**Extracted information**
Content starts

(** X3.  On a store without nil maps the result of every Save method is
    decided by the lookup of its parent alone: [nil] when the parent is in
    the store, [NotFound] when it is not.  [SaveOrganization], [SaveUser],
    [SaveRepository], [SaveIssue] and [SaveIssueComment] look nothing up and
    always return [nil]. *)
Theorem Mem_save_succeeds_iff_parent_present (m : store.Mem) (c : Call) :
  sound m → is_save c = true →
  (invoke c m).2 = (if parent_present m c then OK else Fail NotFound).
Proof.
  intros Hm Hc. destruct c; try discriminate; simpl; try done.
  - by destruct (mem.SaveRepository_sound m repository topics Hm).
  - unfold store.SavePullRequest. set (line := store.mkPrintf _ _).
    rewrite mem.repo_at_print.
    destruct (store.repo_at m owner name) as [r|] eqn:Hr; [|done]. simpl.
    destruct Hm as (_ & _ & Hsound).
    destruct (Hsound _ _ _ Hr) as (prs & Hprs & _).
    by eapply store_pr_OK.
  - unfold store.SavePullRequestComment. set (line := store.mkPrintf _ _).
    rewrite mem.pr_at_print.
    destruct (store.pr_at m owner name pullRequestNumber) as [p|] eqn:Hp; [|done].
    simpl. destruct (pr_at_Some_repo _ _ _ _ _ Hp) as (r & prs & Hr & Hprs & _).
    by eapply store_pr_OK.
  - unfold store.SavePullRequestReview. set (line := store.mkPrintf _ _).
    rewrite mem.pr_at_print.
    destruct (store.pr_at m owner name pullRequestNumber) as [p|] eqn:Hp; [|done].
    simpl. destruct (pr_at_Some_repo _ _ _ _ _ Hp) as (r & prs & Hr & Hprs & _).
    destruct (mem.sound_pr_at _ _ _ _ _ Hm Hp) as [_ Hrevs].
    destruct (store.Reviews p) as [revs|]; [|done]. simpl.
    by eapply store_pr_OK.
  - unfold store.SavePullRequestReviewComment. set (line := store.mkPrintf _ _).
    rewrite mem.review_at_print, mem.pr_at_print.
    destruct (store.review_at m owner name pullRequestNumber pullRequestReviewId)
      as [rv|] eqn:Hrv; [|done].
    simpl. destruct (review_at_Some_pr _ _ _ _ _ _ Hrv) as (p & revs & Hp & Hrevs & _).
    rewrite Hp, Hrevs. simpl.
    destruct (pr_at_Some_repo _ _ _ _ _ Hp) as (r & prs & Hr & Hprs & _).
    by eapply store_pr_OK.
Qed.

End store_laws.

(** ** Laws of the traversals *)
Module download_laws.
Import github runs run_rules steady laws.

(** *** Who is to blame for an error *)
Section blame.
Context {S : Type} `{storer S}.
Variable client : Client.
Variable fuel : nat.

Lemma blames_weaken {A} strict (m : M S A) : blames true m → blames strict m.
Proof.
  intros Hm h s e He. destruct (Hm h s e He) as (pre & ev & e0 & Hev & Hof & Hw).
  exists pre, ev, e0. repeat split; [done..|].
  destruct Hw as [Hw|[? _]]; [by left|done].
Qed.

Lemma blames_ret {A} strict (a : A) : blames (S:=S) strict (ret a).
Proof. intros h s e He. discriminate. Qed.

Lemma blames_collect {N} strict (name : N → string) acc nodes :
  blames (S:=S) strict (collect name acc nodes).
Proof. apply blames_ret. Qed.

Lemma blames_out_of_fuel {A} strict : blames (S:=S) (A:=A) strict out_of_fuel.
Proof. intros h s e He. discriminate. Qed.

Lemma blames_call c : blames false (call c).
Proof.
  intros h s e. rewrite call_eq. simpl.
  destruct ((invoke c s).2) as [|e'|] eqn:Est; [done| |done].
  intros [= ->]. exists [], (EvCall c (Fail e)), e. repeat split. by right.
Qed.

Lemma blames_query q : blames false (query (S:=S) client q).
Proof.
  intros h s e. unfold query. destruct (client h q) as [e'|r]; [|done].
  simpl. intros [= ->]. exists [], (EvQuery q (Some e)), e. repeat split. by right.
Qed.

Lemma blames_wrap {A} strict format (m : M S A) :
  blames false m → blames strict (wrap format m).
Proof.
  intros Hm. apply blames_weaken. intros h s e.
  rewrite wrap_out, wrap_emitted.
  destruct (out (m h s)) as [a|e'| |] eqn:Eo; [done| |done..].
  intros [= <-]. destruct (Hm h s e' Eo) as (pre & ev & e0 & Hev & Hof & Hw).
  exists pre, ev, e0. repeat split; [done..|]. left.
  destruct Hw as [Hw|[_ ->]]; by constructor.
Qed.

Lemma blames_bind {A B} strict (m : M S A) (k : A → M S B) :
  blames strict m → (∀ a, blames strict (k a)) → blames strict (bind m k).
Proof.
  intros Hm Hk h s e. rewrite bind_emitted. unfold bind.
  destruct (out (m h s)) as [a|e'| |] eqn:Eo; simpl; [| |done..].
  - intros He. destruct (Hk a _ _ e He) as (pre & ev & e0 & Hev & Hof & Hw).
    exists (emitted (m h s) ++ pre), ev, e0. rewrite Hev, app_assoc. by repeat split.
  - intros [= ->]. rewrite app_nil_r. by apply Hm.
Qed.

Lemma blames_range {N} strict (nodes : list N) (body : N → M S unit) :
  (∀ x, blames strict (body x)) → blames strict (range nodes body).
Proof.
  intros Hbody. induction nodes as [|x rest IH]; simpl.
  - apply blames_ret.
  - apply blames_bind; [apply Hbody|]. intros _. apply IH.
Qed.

Content ends
Content starts

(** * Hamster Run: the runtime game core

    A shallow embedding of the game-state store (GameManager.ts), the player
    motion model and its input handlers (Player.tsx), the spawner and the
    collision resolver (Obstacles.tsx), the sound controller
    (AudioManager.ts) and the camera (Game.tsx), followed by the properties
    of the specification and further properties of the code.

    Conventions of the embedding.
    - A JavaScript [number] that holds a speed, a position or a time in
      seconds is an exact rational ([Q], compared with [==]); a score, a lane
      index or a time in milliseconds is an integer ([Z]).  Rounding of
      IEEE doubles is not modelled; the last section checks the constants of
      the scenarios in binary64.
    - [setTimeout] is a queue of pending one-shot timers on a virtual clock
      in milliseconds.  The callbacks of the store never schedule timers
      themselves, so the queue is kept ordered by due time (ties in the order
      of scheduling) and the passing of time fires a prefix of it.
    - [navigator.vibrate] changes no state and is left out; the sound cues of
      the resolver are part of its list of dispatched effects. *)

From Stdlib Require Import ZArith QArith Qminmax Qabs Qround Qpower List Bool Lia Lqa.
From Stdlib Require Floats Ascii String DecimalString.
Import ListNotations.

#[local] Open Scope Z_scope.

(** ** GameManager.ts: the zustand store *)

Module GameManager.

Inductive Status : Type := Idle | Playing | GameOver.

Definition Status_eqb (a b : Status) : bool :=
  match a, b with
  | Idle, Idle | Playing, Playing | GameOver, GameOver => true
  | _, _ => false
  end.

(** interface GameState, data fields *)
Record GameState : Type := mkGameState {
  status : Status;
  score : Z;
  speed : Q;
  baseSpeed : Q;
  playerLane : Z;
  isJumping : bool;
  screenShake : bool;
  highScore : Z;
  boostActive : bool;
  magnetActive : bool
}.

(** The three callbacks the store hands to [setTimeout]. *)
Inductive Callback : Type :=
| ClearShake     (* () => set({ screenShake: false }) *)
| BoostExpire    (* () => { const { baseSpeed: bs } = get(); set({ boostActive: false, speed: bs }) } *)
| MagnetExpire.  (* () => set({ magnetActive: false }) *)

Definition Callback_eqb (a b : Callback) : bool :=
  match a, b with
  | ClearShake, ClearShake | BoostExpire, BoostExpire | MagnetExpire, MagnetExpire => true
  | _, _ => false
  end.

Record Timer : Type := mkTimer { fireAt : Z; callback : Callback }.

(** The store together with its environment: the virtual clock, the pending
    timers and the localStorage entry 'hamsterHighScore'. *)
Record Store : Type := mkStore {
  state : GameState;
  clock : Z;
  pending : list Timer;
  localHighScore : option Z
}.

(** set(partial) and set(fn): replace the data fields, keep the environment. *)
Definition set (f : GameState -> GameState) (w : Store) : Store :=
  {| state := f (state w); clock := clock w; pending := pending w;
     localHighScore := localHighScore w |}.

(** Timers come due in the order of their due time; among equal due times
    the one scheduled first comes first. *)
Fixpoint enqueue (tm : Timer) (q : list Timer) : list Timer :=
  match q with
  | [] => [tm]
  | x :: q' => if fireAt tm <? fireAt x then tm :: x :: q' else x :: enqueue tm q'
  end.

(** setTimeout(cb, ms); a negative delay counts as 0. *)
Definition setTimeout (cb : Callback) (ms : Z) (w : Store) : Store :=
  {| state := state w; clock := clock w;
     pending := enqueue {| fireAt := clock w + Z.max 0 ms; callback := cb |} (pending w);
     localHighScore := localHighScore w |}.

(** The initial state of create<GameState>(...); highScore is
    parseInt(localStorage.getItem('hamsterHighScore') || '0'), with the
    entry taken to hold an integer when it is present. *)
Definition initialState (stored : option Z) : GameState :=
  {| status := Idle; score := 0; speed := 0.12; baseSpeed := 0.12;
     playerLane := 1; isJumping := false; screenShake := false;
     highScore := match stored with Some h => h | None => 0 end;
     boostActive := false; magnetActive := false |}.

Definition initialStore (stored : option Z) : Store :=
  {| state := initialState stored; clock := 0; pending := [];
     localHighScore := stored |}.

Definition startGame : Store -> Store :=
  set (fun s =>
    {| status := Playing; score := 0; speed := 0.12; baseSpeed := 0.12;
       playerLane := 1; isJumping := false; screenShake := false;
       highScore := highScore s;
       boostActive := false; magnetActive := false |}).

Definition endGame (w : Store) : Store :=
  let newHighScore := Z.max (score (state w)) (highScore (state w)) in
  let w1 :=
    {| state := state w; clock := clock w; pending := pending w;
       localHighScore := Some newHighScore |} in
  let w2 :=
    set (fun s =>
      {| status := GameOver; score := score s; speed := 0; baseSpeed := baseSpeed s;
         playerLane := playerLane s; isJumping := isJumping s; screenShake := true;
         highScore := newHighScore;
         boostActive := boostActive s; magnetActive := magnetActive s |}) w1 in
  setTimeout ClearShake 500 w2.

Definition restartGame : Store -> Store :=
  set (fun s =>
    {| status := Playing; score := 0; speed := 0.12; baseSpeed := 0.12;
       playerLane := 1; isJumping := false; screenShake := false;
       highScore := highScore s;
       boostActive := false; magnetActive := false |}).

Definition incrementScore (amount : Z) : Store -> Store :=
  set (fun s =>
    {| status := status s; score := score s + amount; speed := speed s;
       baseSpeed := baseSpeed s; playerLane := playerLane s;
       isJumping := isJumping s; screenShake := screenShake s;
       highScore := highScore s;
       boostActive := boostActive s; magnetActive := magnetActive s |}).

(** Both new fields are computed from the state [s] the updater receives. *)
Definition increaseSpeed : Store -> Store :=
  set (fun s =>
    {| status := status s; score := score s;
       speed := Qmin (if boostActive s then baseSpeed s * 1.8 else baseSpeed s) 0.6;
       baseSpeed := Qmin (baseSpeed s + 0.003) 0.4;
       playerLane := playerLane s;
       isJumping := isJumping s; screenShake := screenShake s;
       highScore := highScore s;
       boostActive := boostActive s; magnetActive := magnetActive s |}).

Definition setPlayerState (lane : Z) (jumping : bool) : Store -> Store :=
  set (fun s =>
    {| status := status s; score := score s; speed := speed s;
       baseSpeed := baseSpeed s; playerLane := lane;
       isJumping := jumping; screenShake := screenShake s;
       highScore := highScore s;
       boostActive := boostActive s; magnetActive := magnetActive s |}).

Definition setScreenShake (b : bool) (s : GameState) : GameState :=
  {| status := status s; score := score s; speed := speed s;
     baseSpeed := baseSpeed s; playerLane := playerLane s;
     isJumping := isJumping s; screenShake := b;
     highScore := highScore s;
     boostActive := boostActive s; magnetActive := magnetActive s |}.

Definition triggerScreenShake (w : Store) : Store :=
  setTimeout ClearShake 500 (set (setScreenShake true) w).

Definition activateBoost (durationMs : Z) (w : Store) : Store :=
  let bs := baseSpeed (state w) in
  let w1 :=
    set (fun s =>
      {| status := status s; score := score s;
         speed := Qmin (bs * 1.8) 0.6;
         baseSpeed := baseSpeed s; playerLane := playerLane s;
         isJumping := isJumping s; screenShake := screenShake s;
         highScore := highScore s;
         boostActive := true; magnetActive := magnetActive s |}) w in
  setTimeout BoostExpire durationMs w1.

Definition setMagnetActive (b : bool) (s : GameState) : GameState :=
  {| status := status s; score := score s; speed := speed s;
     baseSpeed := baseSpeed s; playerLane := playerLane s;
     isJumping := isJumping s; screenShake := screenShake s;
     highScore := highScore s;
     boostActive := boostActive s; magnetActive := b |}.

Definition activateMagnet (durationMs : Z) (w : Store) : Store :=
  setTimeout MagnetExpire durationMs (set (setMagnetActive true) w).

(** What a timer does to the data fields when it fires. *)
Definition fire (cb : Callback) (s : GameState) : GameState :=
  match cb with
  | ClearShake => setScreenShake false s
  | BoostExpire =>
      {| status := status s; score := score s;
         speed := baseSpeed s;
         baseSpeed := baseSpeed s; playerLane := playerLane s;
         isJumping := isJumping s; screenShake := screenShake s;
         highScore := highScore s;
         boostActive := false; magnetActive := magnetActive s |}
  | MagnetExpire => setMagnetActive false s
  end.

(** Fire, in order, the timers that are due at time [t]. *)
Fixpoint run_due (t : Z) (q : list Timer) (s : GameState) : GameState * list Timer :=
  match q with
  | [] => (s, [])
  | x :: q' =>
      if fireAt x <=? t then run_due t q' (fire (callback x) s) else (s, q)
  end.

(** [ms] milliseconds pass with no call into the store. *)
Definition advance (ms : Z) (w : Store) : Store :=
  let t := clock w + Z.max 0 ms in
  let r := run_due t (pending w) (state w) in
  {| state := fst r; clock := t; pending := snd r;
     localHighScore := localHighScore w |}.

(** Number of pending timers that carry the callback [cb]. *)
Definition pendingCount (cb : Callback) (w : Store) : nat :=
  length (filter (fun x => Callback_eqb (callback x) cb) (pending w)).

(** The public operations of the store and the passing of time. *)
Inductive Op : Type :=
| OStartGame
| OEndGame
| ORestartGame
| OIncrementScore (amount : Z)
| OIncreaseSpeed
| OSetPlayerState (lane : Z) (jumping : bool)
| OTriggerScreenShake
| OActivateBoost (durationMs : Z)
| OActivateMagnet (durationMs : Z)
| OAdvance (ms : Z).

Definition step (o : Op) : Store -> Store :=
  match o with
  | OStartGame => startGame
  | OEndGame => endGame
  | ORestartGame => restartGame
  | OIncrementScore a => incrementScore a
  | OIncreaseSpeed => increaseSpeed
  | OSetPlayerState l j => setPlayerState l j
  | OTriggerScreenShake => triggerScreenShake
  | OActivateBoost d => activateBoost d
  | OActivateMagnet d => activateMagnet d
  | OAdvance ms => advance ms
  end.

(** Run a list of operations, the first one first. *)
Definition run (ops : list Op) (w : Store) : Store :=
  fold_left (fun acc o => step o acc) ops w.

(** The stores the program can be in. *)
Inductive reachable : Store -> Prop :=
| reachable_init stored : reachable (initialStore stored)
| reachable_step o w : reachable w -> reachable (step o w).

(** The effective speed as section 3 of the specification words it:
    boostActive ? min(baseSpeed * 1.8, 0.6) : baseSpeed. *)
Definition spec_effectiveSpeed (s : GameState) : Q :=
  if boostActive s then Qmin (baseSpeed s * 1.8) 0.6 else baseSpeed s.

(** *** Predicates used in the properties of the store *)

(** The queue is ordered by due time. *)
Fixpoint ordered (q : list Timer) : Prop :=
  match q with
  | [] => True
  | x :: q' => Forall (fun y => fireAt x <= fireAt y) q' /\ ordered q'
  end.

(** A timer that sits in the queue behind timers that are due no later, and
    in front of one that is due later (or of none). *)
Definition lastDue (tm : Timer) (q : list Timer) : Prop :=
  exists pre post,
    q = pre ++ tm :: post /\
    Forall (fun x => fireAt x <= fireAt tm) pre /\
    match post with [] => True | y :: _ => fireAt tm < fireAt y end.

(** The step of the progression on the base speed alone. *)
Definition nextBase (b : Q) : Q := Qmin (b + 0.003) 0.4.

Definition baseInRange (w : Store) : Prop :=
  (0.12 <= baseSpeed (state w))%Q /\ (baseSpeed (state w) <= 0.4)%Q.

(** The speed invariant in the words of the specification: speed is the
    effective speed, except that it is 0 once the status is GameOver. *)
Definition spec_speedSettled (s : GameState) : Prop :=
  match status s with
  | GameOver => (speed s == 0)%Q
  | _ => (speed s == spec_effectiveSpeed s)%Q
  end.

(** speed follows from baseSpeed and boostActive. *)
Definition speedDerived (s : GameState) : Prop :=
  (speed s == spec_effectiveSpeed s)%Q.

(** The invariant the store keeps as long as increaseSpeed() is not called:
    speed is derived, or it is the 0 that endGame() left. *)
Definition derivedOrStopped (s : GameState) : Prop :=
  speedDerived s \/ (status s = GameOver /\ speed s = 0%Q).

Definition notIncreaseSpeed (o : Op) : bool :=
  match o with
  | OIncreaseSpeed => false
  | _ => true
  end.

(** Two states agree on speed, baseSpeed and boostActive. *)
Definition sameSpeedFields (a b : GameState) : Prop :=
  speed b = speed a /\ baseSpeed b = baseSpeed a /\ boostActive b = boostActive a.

Content ends

**Task requirements**
Copy out each line of the listing that holds the string "unfold".

**Solution to the problem**
  - unfold store.SavePullRequest. set (line := store.mkPrintf _ _).
  - unfold store.SavePullRequestComment. set (line := store.mkPrintf _ _).
  - unfold store.SavePullRequestReview. set (line := store.mkPrintf _ _).
  - unfold store.SavePullRequestReviewComment. set (line := store.mkPrintf _ _).
  intros h s e. unfold query. destruct (client h q) as [e'|r]; [|done].
  intros Hm Hk h s e. rewrite bind_emitted. unfold bind.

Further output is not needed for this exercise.